▶ [Exercise goal] A line below contains "rewrite app_nil_r in", and a later one contains "assert (r ∈". Repeat both, with every line between them, exactly.

▶ [Input material]
Lemma setup_spec rest : forall done xs b s, loop_at (done ++ rest) s -> Forall2 (entry_ok (snd s)) done xs ->
  outcome (fun res s' => exists l, l `sublist_of` done ++ rest /\ loop_at l s' /\ Forall2 (entry_ok (snd s')) l (fst res)) E'
    (setup done rest xs b s).
Proof.
  induction rest as [|r rest IH]; intros done xs b s Hs Hx; cbn [setup].
  { rewrite app_nil_r in *. simpl. eauto. }
  pose proof Hs as [Hr Hok HI]. destruct (rules_ok_middle _ _ _ Hok) as (_ & Hro & _ & _).
  assert (r ∈ done ++ r :: rest) as Hin by set_solver.
  destruct (ok_fd _ Hro _ _ HI Hin) as (c & Hc & Hn). unfold rule_cell in Hc.
  assert (forall f (g : FDWrapper -> f), on_world (on_proc (let* x := deref (rule_fd r) in mret (g x))) s
    = (Ok (g (wrapper c)), s)) as Hacc.
  { intros f g. destruct s as [lo [p u]]. unfold on_world, on_proc, zoom, mbind. simpl in *.
    by rewrite (deref_ok _ _ _ Hc). }
  assert (forall b, (at_end r (snd s) -> outcome (fun res s' => exists l, l `sublist_of` done ++ r :: rest /\ loop_at l s' /\ Forall2 (entry_ok (snd s')) l (fst res)) E'
    ((do* on_world (cancel r); do* erase done r rest; setup done rest xs b) s))) as Hcancel.
  { intros b' Hend. rewrite mbind_assoc. apply outcome_bind.
    eapply outcome_weaken; [apply erase_at; [exact Hs|by left|exact Hx]|]. intros [] s' [Hs' Hx'].
    eapply outcome_weaken; [by apply IH|]. intros res s2 (l & Hl & Hat). exists l. split; [|done]. by apply sublist_middle. }
  match goal with |- outcome ?Q _ (mbind _ ?k s) =>
    assert ((direction r = In -> _eof (wrapper c) = false) -> outcome Q E' (k false s)) as Hopen end.
  { intros Hne. cbn beta iota. unfold mbind at 1. unfold fd_closed at 1. rewrite Hacc. destruct (_closed (wrapper c)) eqn:Ecl.
    { apply Hcancel. exists c. auto. }
    destruct (ok_interest _ Hro _ _ HI Hin) as (i & Hi & Harm).
    { intros (c' & Hc' & He). unfold rule_cell in Hc'. simplify_eq. destruct He as [He|[Hd He]]; [congruence|].
      by rewrite (Hne Hd) in He. }
    assert (on_world (interest r) s = (Ok i, s)) as Hint.
    { destruct s as [lo w]. unfold on_world, zoom. simpl in *. by rewrite Hi. }
    unfold mbind at 1. rewrite Hint. unfold mbind at 1. unfold fd_num. rewrite Hacc.
    rewrite (cons_middle r done rest), app_assoc in Hs |- *.
    destruct i; (apply IH; [exact Hs|]); (apply Forall2_app; [exact Hx|]); (constructor; [|constructor]);
      (split_and!; [done|done|]); [right; auto|by left]. }
  destruct (direction r) eqn:Ed; [|by apply Hopen].
  unfold mbind at 1. unfold fd_eof. rewrite Hacc. destruct (_eof (wrapper c)) eqn:Ee; [|by apply Hopen].
  apply Hcancel. exists c. auto.
Qed.

(** An entry after [poll]. *)
Definition answer_ok (w : World K U) (r : Rule K U) (x : pollfd) : Prop :=
  (has_bits (revents x) (events x) = true -> armed r w) /\
  (has_bits (revents x) POLLHUP = true -> events x <> 0 -> has_bits (revents x) (events x) = false -> hung r w).

Lemma answers_keep r0 (m : M (World K U) unit) l (w : World K U) rs xs : I l w -> r0 ∈ l ->
  Forall (fun r => keeps r0 (armed r) m /\ keeps r0 (hung r) m) rs -> Forall2 (answer_ok w) rs xs ->
  outcome (fun _ w' => Forall2 (answer_ok w') rs xs) (fun _ _ => True) (m w).
Proof.
  intros HI Hin Hl Hx. induction Hx as [|a x rs xs Ha Hx IH]; [destruct (m w) as [[[]|e] w']; simpl; [constructor|done]|].
  inversion Hl as [|? ? [Hk1 Hk2] Hl']; simplify_eq. specialize (IH Hl').
  destruct (m w) as [[[]|e] w'] eqn:Em; simpl in *; [|done]. constructor; [|done].
  destruct Ha as [Ha1 Ha2]. split.
  - intros Hr. specialize (Hk1 l w HI Hin (Ha1 Hr)). by rewrite Em in Hk1.
  - intros Hh He Hr. specialize (Hk2 l w HI Hin (Ha2 Hh He Hr)). by rewrite Em in Hk2.
Qed.

Lemma service_count_ok l r (s : EventLoop K U * World K U) : I l (snd s) -> rule_ok r -> r ∈ l ->
  exists c, rule_cell r (snd s) = Some c /\ on_world (service_count r) s = (Ok (counter r c), s).
Proof.
  intros HI Hro Hin. destruct (ok_fd _ Hro _ _ HI Hin) as (c & Hc & _). exists c. split; [done|].
  destruct s as [lo [p u]]. unfold rule_cell in Hc. unfold on_world, service_count, on_proc, zoom, counter. simpl in *.
  by destruct (direction r); unfold read_count, write_count, mbind; rewrite (deref_ok _ _ _ Hc).
Qed.

(** The callback of a ready rule runs, and no busy wait is detected. *)
Lemma run_callback l r (s : EventLoop K U * World K U) rs xs : loop_at l s -> rule_ok r -> r ∈ l ->
  armed r (snd s) -> Forall (leaves r) rs -> Forall2 (answer_ok (snd s)) rs xs ->
  outcome (fun _ s' => loop_at l s' /\ Forall2 (answer_ok (snd s')) rs xs) E'
    ((let* count_before := on_world (service_count r) in
      do* on_world (callback r);
      let* count_after := on_world (service_count r) in
      if count_before =? count_after then
        let* interested := on_world (interest r) in
        if (interested : bool)
        then mthrow (RuntimeError "EventLoop: busy wait detected: callback did not read/write fd and is still interested")
        else mret tt
      else mret tt) s).
Proof.
  intros [Hr Hok HI] Hro Hin Harm Hl Hx.
  destruct (service_count_ok l r s HI Hro Hin) as (c & Hc & Hcount). unfold mbind at 1. rewrite Hcount.
  pose proof (ok_callback _ Hro _ _ HI Hin Harm) as Hcb.
  assert (outcome (fun _ w' => Forall2 (answer_ok w') rs xs) (fun _ _ => True) (callback r (snd s))) as Hk.
  { eapply (answers_keep r); [exact HI|done| |exact Hx]. eapply Forall_impl; [exact Hl|]. by intros a []. }
  unfold mbind at 1, on_world at 1, zoom at 1.
  destruct (callback r (snd s)) as [[[]|e] w']; simpl in Hcb, Hk |- *; [|done]. destruct Hcb as [HI' Hpr].
  destruct (service_count_ok l r (fst s, w') HI' Hro Hin) as (c' & Hc' & Hcount').
  unfold mbind at 1. rewrite Hcount'. destruct (Z.eqb_spec (counter r c) (counter r c')) as [Heq|]; [|by split].
  unfold mbind, on_world, zoom. simpl. destruct Hpr as [->|(c1 & c2 & Hc1 & Hc2 & Hne)]; [by split|].
  simpl in *. congruence.
Qed.
(** The callback of rules 1 and 3: from a descriptor into a stream. *)
Definition read_to_stream (b : side) (d : FileDescriptor) : M W unit :=
  let* o := stream b in
  let* data := on_proc (fd_read d (remaining_capacity o)) in
  do* put_stream b (fst (write o data));
  let* at_eof := on_proc (fd_eof d) in
  if (at_eof : bool) then end_stream b else mret tt.

Definition wants_input (b : side) : M W bool :=
  let* o := stream b in
  let* o' := stream (other b) in
  mret (negb (ByteStream.error o) && (0 <? remaining_capacity o) && negb (ByteStream.error o')).

(** The callback of rules 2 and 4: from a stream into a descriptor, which is told of
    the end. *)
Definition write_from_stream (b : side) (d : FileDescriptor) (finish : M (Proc K) unit) : M W unit :=
  let* o := stream b in
  let bytes_to_write := Z.min max_copy_length (ByteStream.buffer_size o) in
  let* bytes_written := on_proc (fd_write d [peek_output o bytes_to_write] false) in
  let o := pop_output o bytes_written in
  do* put_stream b o;
  if eof o then
    do* on_proc finish;
    put_shutdown b
  else mret tt.

Definition has_output (b : side) : M W bool :=
  let* o := stream b in
  let* shut := mgets (fun w => is_shutdown b (snd w)) in
  mret (negb (buffer_empty o) || (eof o && negb shut)).

Section rules.
Context (socket _input _output : FileDescriptor).

Definition rule1 : Rule K Copy :=
  mkRule _input In (read_to_stream Outbound _input) (wants_input Outbound) (end_stream Outbound).
Definition rule2 : Rule K Copy :=
  mkRule socket Out (write_from_stream Outbound socket (shutdown socket SHUT_WR)) (has_output Outbound)
    (end_stream Outbound).
Definition rule3 : Rule K Copy :=
  mkRule socket In (read_to_stream Inbound socket) (wants_input Inbound) (end_stream Inbound).
Definition rule4 : Rule K Copy :=
  mkRule _output Out (write_from_stream Inbound _output (fd_close _output)) (has_output Inbound)
    (end_stream Inbound).
(* ===== verification/NetworkSimulator.v ===== *)
(** * NetworkSimulator: hosts, links and the simulated network

    Models [apps/network_simulator.cc]: a network of a router with seven interfaces and
    six hosts, the exchange of frames over its links, the datagrams the hosts send and
    expect, and the tests the program runs.  The links use of an interface what the class
    [Link] states: the frames it has queued, and what it does with a frame it receives.
    An address literal is the number of its dotted quad; the random generator is its state
    and its step; what is printed on [cerr] is left out.  The hosts are in a hash map: the order in
    which [simulate] visits them is an argument. *)

From Stdlib Require Import Strings.String Strings.Ascii.
From stdpp Require Import gmap strings.
From S2P Require Import Prelude Parser IPv4 Ethernet Adapters Address NetworkInterface Robustness Printers System.

(** ** Links *)

Class Link (I : Type) : Type := {
  frames_out : I -> list EthernetFrame;
  set_frames_out : I -> list EthernetFrame -> I;
  link_recv_frame : I -> EthernetFrame -> I
}.

(** What the network relies on: receiving a frame may queue replies, and takes nothing
    from the queue. *)
Class LinkLaws (I : Type) `{Link I} : Prop := {
  recv_appends (i : I) f : frames_out i `prefix_of` frames_out (link_recv_frame i f);
  get_set_frames (i : I) q : frames_out (set_frames_out i q) = q
}.

(** [clear]: as many are taken from the second queue as the first one has; taking one
    from an empty queue is undefined. *)
Fixpoint clear {T : Type} (queue1 queue2 : list T) : result (list T) :=
  match queue1 with
  | [] => Ok queue2
  | _ :: queue1 =>
      match queue2 with
      | [] => Throw OutOfBounds
      | _ :: queue2 => clear queue1 queue2
      end
  end.

Section links.
Context {I : Type} `{Link I}.

(** [frame.payload() = frame.payload().concatenate()] *)
Definition unified (f : EthernetFrame) : EthernetFrame :=
  mkEthernetFrame (frame_header f) [buffer_of (concatenate (frame_payload f))].

Fixpoint deliver (to_send : list EthernetFrame) (dst : I) : I :=
  match to_send with
  | [] => dst
  | frame :: to_send => deliver to_send (link_recv_frame dst (unified frame))
  end.

Definition exchange_frames (x y : I) : result (I * I) :=
  let x_frames := frames_out x in
  let y_frames := frames_out y in
  let y := deliver x_frames y in
  let x := deliver y_frames x in
  let! qx := clear x_frames (frames_out x) in
  let! qy := clear y_frames (frames_out y) in
  Ok (set_frames_out x qx, set_frames_out y qy).
Definition sponge_connect (fuel : nat) (c_tcp : TCPConfig) (c_ad : FdAdapterConfig A) : M (EventLoop K Sock * W) unit :=
  let* s := mgets (fun x => snd (snd x)) in
  match _tcp s with
  | Some _ => mthrow (RuntimeError "connect() with TCPConnection already initialized")
  | None =>
      do* _initialize_TCP c_tcp;
      do* on_world (set_config c_ad);
      let* c := on_world tcp in
      let* c := mlift (connect c) in
      do* on_world (put_tcp c);
      let expected_state := official SYN_SENT in
      if state_neqb (state c) expected_state
      then mthrow (RuntimeError ("After TCPConnection::connect(), state was " ++ TCPState.name (state c) ++
                                 " but expected " ++ TCPState.name expected_state)) else
      do* _tcp_loop fuel (in_state SYN_SENT);
      on_world (assign (fun s => set_thread s true))
  end.

Definition listen_and_accept (fuel : nat) (c_tcp : TCPConfig) (c_ad : FdAdapterConfig A) : M (EventLoop K Sock * W) unit :=
  let* s := mgets (fun x => snd (snd x)) in
  match _tcp s with
  | Some _ => mthrow (RuntimeError "listen_and_accept() with TCPConnection already initialized")
  | None =>
      do* _initialize_TCP c_tcp;
      do* on_world (set_config c_ad);
      do* on_world (assign (fun s => set_adapter s (da_set_base (_datagram_adapter s)
                              (set_listening (da_base (_datagram_adapter s)) true))));
      do* _tcp_loop fuel
            (let* a := in_state TCPState.LISTEN in
             let* b := in_state SYN_RCVD in
             let* c := in_state SYN_SENT in
             mret (a || b || c));
      on_world (assign (fun s => set_thread s true))
  end.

▶ [Answer section]
  { rewrite app_nil_r in *. simpl. eauto. }
  pose proof Hs as [Hr Hok HI]. destruct (rules_ok_middle _ _ _ Hok) as (_ & Hro & _ & _).
  assert (r ∈ done ++ r :: rest) as Hin by set_solver.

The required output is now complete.